(Information supplied Opens)

(* ===== verification/SlotFailover.v ===== *)
(** * Losing the successor

    What an owner does when the coordinator tells it that its chain position
    has changed so that it is the last replica: the operations it holds
    durably are all there is of the log, and they become committed. *)

From S2P Require Import Prelude.
From S2P Require Import StorageTypes.
From S2P Require Import SlotReducer.
From S2P Require Import SlotOwner.
From S2P Require Import SlotLifecycle.
From S2P Require Import SlotProps.
From S2P Require Import SlotTheorems.

Open Scope Z_scope.
Open Scope record_scope.

Lemma reassigned_target r assignment :
  rr_assignment (reassigned r assignment) = assignment /\ rr_state (reassigned r assignment) = rr_state r /\
  (SuccessorNodeID (asg_Peers assignment) = "" -> successorChanged (rr_assignment r) assignment = true ->
   rr_highestPreparedDurable r <= rr_highestCommitTokenReceived (reassigned r assignment)).
Proof.
  unfold reassigned. cbv zeta.
  destruct (predecessorPeerChanged _ _), (negb (_ =? _)), (successorChanged _ _); cbn;
    destruct (String.eqb_spec (SuccessorNodeID (asg_Peers assignment)) "") as [He|He]; cbn;
    try destruct (Z.ltb_spec (rr_highestCommitTokenReceived r) (rr_highestPreparedDurable r)); cbn;
    destruct (bool_decide (rr_state r = StateRecovered)); cbn;
    (split; [done|split; [done|intros ? ?; try done; lia]]).
Qed.

(** Handing out the commit range when the successor is gone. *)
Lemma ready_at_tail limit sent log base rt :
  slot_inv log base rt -> let r := own_record rt in
  rr_highestPreparedDurable r <= rr_highestCommitTokenReceived r ->
  let '(rt', submitted) := submitCommitWatermarkReady limit sent rt r in
  match asg_Role (rr_assignment r) with
  | ReplicaRoleHead | ReplicaRoleSingle =>
      rt' = rt /\ submitted =
        if (rr_highestPreparedDurable r <=? rr_highestCommittedSequence r) ||
           (rr_highestPreparedDurable r <=? sent) then None else Some (rr_highestPreparedDurable r)
  | _ => rr_highestCommittedSequence (own_record rt') = rr_highestPreparedDurable r /\ submitted = None
  end.
Proof.
  intros Hi r Ht. destruct (si_order _ _ _ Hi) as [_ Ho]. unfold submitCommitWatermarkReady.
  rw (proj2 (Z.ltb_ge (rr_highestCommitTokenReceived r) (rr_highestPreparedDurable r)) Ht) andb_false_r.
  rw (Z.min_r _ _ Ht).
  destruct (asg_Role (rr_assignment r)); try done; (split; [|done]);
    (destruct (Z.ltb_spec (rr_highestCommittedSequence r) (rr_highestPreparedDurable r)) as [Hlt|Hge];
     [destruct (applyCommitWatermark_spec limit _ _ _ (rr_highestPreparedDurable r) Hi) as [_ ->]; unfold r in *; lia
     |unfold ensureUpstreamCommitReplay; rw (si_exists _ _ _ Hi); cbn [negb];
      destruct (String.eqb _ _); cbn; unfold r in *; lia]).
Qed.

Lemma upstream_same rt :
  let r := own_record (ensureUpstreamCommitReplay rt) in
  rr_highestCommittedSequence r = rr_highestCommittedSequence (own_record rt) /\
  rr_highestCommitTokenReceived r = rr_highestCommitTokenReceived (own_record rt) /\
  rr_highestPreparedDurable r = rr_highestPreparedDurable (own_record rt).
Proof. unfold ensureUpstreamCommitReplay. destruct (negb (own_exists rt)); [done|]. by destruct (String.eqb _ ""). Qed.

Lemma successorChanged_refl a : successorChanged a a = false.
Proof. unfold successorChanged. by rw Z.eqb_refl !String.eqb_refl. Qed.

(** C18. A new tail commits what it holds: when an active replica loses its
    successor, every operation it holds durably becomes committed; below the
    head at once, and on a head (now the only replica) as soon as the journal
    has completed the commit range it is handed. *)
Theorem new_tail_commits_prepared c upsert limit sent assignment rt' submitted :
  slot_reachable c ->
  let r := own_record (sc_rt c) in
  rr_state r = StateActive -> SuccessorNodeID (asg_Peers assignment) = "" ->
  successorChanged (rr_assignment r) assignment = true ->
  updateChainPeers upsert limit sent (sc_rt c) assignment = (rt', Ok tt, submitted) ->
  match asg_Role assignment with
  | ReplicaRoleHead | ReplicaRoleSingle =>
      submitted = (if (rr_highestPreparedDurable r <=? rr_highestCommittedSequence r) ||
                      (rr_highestPreparedDurable r <=? sent)
                   then None else Some (rr_highestPreparedDurable r))
  | _ => rr_highestCommittedSequence (own_record rt') = rr_highestPreparedDurable r
  end /\
  forall limit', rr_highestCommittedSequence
    (own_record (applyCommitWatermark limit' rt' (rr_highestPreparedDurable r))) = rr_highestPreparedDurable r.
Proof.
  intros Hi%reachable_config_inv r Hst Hsucc Hch. unfold updateChainPeers. rw (si_exists _ _ _ Hi). cbn [negb].
  rw bool_decide_false; [intros Heq; fold r in Heq; rw Heq in Hch; by rw successorChanged_refl in Hch|].
  destruct (reassigned_target r assignment) as (Ha & Hs & Ht). specialize (Ht Hsucc Hch).
  pose proof (reassigned_keeps r assignment) as Hk. fold r. unfold config_inv in Hi.
  generalize dependent (reassigned r assignment). intros r' Ha Hs Ht Hk.
  destruct (persistReplica _ _); [|done]. rw (bool_decide_true (rr_state r' = _)); [by rw Hs|].
  pose proof (keeps_inv _ _ _ _ Hi Hk) as Hi'. set (rt1 := (sc_rt c) <| own_record := r' |>) in *.
  pose proof (ready_at_tail limit sent _ _ rt1 Hi') as Hr. cbv zeta in Hr.
  change (own_record rt1) with r' in Hr. rw (kp_durable _ _ Hk) (kp_committed _ _ Hk) Ha in Hr. specialize (Hr Ht).
  pose proof (ready_advances limit sent _ _ _ Hi') as [Hi2 _]. change (own_record rt1) with r' in Hi2.
  destruct (submitCommitWatermarkReady _ _ _ _) as [rt2 sub]. cbn [fst] in Hi2. intros [= <- <-].
  destruct (upstream_same rt2) as (Ec & Et & Ed). destruct (upstream_advances _ _ _ Hi2) as [Hi3 _].
  destruct (si_order _ _ _ Hi) as [_ Ho]. fold r in Ho. split.
  - rw Ec. destruct (asg_Role assignment); by destruct Hr.
  - intros limit'. destruct (applyCommitWatermark_spec limit' _ _ _ (rr_highestPreparedDurable r) Hi3) as [_ ->].
    rw Ec Et Ed. assert (rr_highestCommittedSequence (own_record rt2) = rr_highestPreparedDurable r \/ rt2 = rt1) as [-> | ->].
    { destruct (asg_Role assignment); destruct Hr; auto. }
    + lia.
    + change (own_record rt1) with r'. rw (kp_durable _ _ Hk) (kp_committed _ _ Hk). lia.
Qed.

(** The head of a chain of two, one write durable and not yet committed, and
    the assignment that leaves it alone. *)
Definition head_prepared : slot_config :=
  do_prepared (do_put (start_config head_assignment) no_conditions 100 "k" "v1") 0.

Definition alone : ReplicaAssignment :=
  {| asg_Slot := asg_Slot head_assignment; asg_ChainVersion := asg_ChainVersion head_assignment + 1;
     asg_Role := ReplicaRoleSingle; asg_Peers := noPeers |}.

Definition store_accepts (replica : PersistedReplica) : res storage_error unit := Ok tt.

Lemma new_tail_commits_prepared_witness :
  let moved := updateChainPeers store_accepts 16 0 (sc_rt head_prepared) alone in
  moved.2 = Some 1 /\
  rr_highestCommittedSequence (own_record (applyCommitWatermark 16 moved.1.1 1)) = 1.
Proof.
  assert (slot_reachable head_prepared) as Hr.
  { unfold head_prepared. eapply extend; [|eapply do_prepared_step; vm_compute; reflexivity].
    eapply extend; [|apply do_put_step; vm_compute; reflexivity]. apply start_reachable. }
  destruct (new_tail_commits_prepared head_prepared store_accepts 16 0 alone
    (updateChainPeers store_accepts 16 0 (sc_rt head_prepared) alone).1.1
    (updateChainPeers store_accepts 16 0 (sc_rt head_prepared) alone).2 Hr) as [Hs Hc];
    [vm_compute; reflexivity..|].
  split; [exact Hs|exact (Hc 16)].
Defined.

(Information supplied Closes)

Up to and including the line with "From S2P Require Import StorageTypes.", please return the records exactly, beginning from their first line.

**Reply to the task**
(* ===== verification/SlotFailover.v ===== *)
(** * Losing the successor

    What an owner does when the coordinator tells it that its chain position
    has changed so that it is the last replica: the operations it holds
    durably are all there is of the log, and they become committed. *)

From S2P Require Import Prelude.
From S2P Require Import StorageTypes.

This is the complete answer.